▸ **What you should do**: Please count the lines below that contain the word "part", and reply with that number alone.

▸ **Stored items from a collection**:
******************************

(* ===== verification/RequestProtection.v ===== *)
(** * Protection of the authentication requests
    ([src/src/mdm/application/request_protection.py],
    [src/src/mdm/infrastructure/request_protection.py],
    [src/src/mdm/api/session_cookies.py], the cookie parsing of
    [src/src/mdm/api/request_protection.py])

    Before an authentication use case runs, its request passes three tests in
    order, as far as the action asks for them: one allowed origin, a CSRF token
    sent both as cookie and header, and the quota of its client's address, which
    is only known by a keyed digest. *)

From S2P Require Import Prelude Python Exceptions Uuids Sha256 Auth MasterCodes Credentials RateLimits IpAddresses Origins Accounts Sessions AccessTokens.
Local Open Scope Z_scope.

(** ** Actions and policies *)

Inductive AuthAction :=
| LOGIN | REGISTRATION_REQUEST | REGISTRATION_COMPLETE | REFRESH | LOGOUT | PASSWORD_CHANGE
| PASSWORD_RESET_REQUEST | PASSWORD_RESET_COMPLETE | ME.

Record ProtectionPolicy := mkProtectionPolicy { pp_origin : bool; pp_csrf : bool; pp_rate_limit : bool }.
Definition policy_for (action : AuthAction) : ProtectionPolicy :=
  match action with
  | LOGIN | REGISTRATION_COMPLETE => mkProtectionPolicy true false true
  | REFRESH | PASSWORD_CHANGE => mkProtectionPolicy true true true
  | LOGOUT => mkProtectionPolicy true true false
  | ME => mkProtectionPolicy false false false
  | REGISTRATION_REQUEST | PASSWORD_RESET_REQUEST | PASSWORD_RESET_COMPLETE =>
      mkProtectionPolicy false false true
  end.

(** ** The key of a client *)

(** [hmac.new(key, message, hashlib.sha256).digest()] *)
Definition hmac_key (key : list Z) : list Z :=
  let key := if (64 <? length key)%nat then sha256 key else key in
  key ++ replicate (64 - length key) 0.
Definition hmac_inner (key message : list Z) : list Z := ((λ b, Z.lxor b 54) <$> hmac_key key) ++ message.
Definition hmac_outer (key message : list Z) : list Z :=
  ((λ b, Z.lxor b 92) <$> hmac_key key) ++ sha256 (hmac_inner key message).
Definition hmac_sha256 (key message : list Z) : list Z := sha256 (hmac_outer key message).

(** [decode_ip_hmac_secret] *)
Definition decode_ip_hmac_secret (secret : pystr) : res (list Z) :=
  value ← catch (OpaqueToken_init secret)
            (λ e, match e with
                  | InvalidOpaqueToken =>
                      Raise (ValueError "IP-HMAC secret must encode exactly 32 bytes in canonical base64url")
                  | _ => Raise e
                  end);
  urlsafe_b64decode (value ++ [pad]).

(** [HmacClientIpKey.__call__]; encoding a scope outside ASCII raises a
    [UnicodeEncodeError]. *)
Definition HmacClientIpKey (key : list Z) (address : ip_address) : res pystr :=
  _ ← raise_if (negb (isascii (ip_str address))) (ValueError "ordinal not in range(128)");
  Ok (KEY_PREFIX ++ hex (hmac_sha256 key (ip_str address))).

(** [UnresolvedClientIpResolver.resolve] *)
Definition UnresolvedClientIpResolver_resolve (peer_host : option pystr) (headers : list (list Z * list Z))
    : option ip_address := None.

(** ** [AuthRequestProtection] *)

(** The instance: its origins in canonical form and the key of [ip_key]. *)
Record AuthRequestProtection := mkAuthRequestProtection {
  ap_origins : list pystr;
  ap_ip_key : list Z;
}.
Definition AuthRequestProtection_init (origins : list pystr) (ip_key : list Z) : res AuthRequestProtection :=
  origins ← mapR canonical_origin origins;
  Ok (mkAuthRequestProtection origins ip_key).

(** [_emit]: the events the sink is given; what fails is swallowed. *)
Definition emit (clock : datetime) (name : OperationalEventName) (client_ip : option ip_address)
    : list OperationalEvent :=
  match OperationalEvent_init (mkOperationalEvent name clock None client_ip) with
  | Ok e => [e]
  | Raise _ => []
  end.

(** The first [try] of [check]. *)
Definition check_origin (allowed : list pystr) (origins : list pystr) : res unit :=
  catch (match origins with
         | [origin] =>
             origin ← canonical_origin origin;
             raise_if (negb (bool_decide (origin ∈ allowed))) (ValueError "")
         | _ => Raise (ValueError "")
         end) (λ e, match e with ValueError _ => Raise OriginNotAllowed | _ => Raise e end).
(** The second [try] of [check]. *)
Definition check_csrf (cookies headers : list pystr) : res unit :=
  catch (match cookies, headers with
         | [cookie], [header] =>
             cookie ← OpaqueToken_init cookie;
             header ← OpaqueToken_init header;
             raise_if (negb (csrf_tokens_match cookie header)) InvalidOpaqueToken
         | _, _ => Raise InvalidOpaqueToken
         end) (λ e, match e with InvalidOpaqueToken => Raise CsrfValidationFailed | _ => Raise e end).

(** [AuthRequestProtection.check]: the emitted events, the windows of the rate
    limiter afterwards and the result.  [now] is its monotonic clock. *)
Definition check (protection : AuthRequestProtection) (capacity : nat) (now : Z) (clock : datetime)
    (action : AuthAction) (origins csrf_cookies csrf_headers : list pystr) (client_ip : option ip_address)
    (windows : Windows) : list OperationalEvent * Windows * res unit :=
  let policy := policy_for action in
  match (if pp_origin policy then check_origin (ap_origins protection) origins else Ok tt) with
  | Raise OriginNotAllowed => (emit clock ORIGIN_VALIDATION_FAILED client_ip, windows, Raise OriginNotAllowed)
  | Raise e => ([], windows, Raise e)
  | Ok _ =>
      match (if pp_csrf policy then check_csrf csrf_cookies csrf_headers else Ok tt) with
      | Raise CsrfValidationFailed =>
          (emit clock CSRF_VALIDATION_FAILED client_ip, windows, Raise CsrfValidationFailed)
      | Raise e => ([], windows, Raise e)
      | Ok _ =>
          if negb (pp_rate_limit policy) then ([], windows, Ok tt)
          else
            match client_ip with
            | None => (emit clock CLIENT_IP_UNRESOLVED None, windows, Ok tt)
            | Some address =>
                match (key ← HmacClientIpKey (ap_ip_key protection) address; consume capacity now key windows) with
                | Raise e => ([], windows, Raise e)
                | Ok (decision, windows) =>
                    if negb (allowed decision) then
                      (emit clock RATE_LIMIT_EXCEEDED client_ip, windows, Raise (RateLimitExceeded (retry_after decision)))
                    else
                      (if capacity_exceeded decision then emit clock RATE_LIMIT_CAPACITY_EXCEEDED client_ip else [],
                       windows, Ok tt)
                end
            end
      end
  end.

(** ** Cookies *)

Definition semicolon : Z := 59.
Definition equals : Z := 61.

(** The values the Cookie headers carry under a name, every occurrence in order. *)
Definition cookie_value (name part : pystr) : list pystr :=
  let '(n, value) := partition equals (strip_ws part) in
  if bool_decide (n = name) then [from_option id [] value] else [].
Definition cookie_values (name : pystr) (headers : list pystr) : list pystr :=
  headers ≫= λ header, str_split semicolon header ≫= cookie_value name.
Definition CSRF_COOKIE : pystr := py "mdm_csrf".
Definition REFRESH_COOKIE : pystr := py "mdm_refresh".

(** [_csrf_cookie_values], and the reading of the other cookie in [_refresh_cookie] *)
Definition csrf_cookie_values : list pystr → list pystr := cookie_values CSRF_COOKIE.
Definition _refresh_cookie (headers : list pystr) : res (option pystr) :=
  match cookie_values REFRESH_COOKIE headers with
  | [value] => catch (token ← OpaqueToken_init value; Ok (Some token))
                 (λ e, match e with InvalidOpaqueToken => Ok None | _ => Raise e end)
  | _ => Ok None
  end.

(** The calls on the response; the framework writes their Set-Cookie headers. *)
Inductive Cookie :=
| set_cookie (name value : pystr) (max_age : Z) (expires : datetime) (path : pystr) (secure httponly : bool)
    (samesite : pystr)
| delete_cookie (name path : pystr) (secure httponly : bool) (samesite : pystr).

Definition SESSION_COOKIES : list (pystr * bool) := [(REFRESH_COOKIE, true); (CSRF_COOKIE, false)].

(** [SessionCookies.issue]: the cookies it sets; [random] is the draw of the CSRF token. *)
Definition SessionCookies_issue (secure : bool) (refresh_token : pystr) (expires_at now : datetime) (random : list Z)
    : res (list Cookie) :=
  _ ← raise_if (is_naive expires_at || is_naive now)
        (ValueError "session cookie timestamps must be timezone-aware");
  let max_age := Z.max 0 ((instant expires_at - instant now) / seconds 1) in
  csrf ← generate_opaque_token random;
  Ok (zip_with (λ value '(name, http_only),
         set_cookie name value max_age (utc (instant expires_at)) (py "/") secure http_only (py "strict"))
        [refresh_token; csrf] SESSION_COOKIES).

(** [SessionCookies.clear] *)
Definition SessionCookies_clear (secure : bool) : list Cookie :=
  (λ '(name, http_only), delete_cookie name (py "/") secure http_only (py "strict")) <$> SESSION_COOKIES.

(** What a browser that follows the calls keeps: its cookies by name, where all
    of the program's have the path of the site. *)
Definition store_cookie (jar : list (pystr * pystr)) (c : Cookie) : list (pystr * pystr) :=
  match c with
  | set_cookie name value max_age _ _ _ _ _ =>
      if max_age <=? 0 then List.filter (λ p, negb (bool_decide (p.1 = name))) jar
      else List.filter (λ p, negb (bool_decide (p.1 = name))) jar ++ [(name, value)]
  | delete_cookie name _ _ _ _ => List.filter (λ p, negb (bool_decide (p.1 = name))) jar
  end.

(** The Cookie header of a browser that stored the cookies. *)
Definition cookie_header (cookies : list (pystr * pystr)) : pystr :=
  str_join (py "; ") ((λ p, p.1 ++ [equals] ++ p.2) <$> cookies).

******************************

▸ **Written response**: 2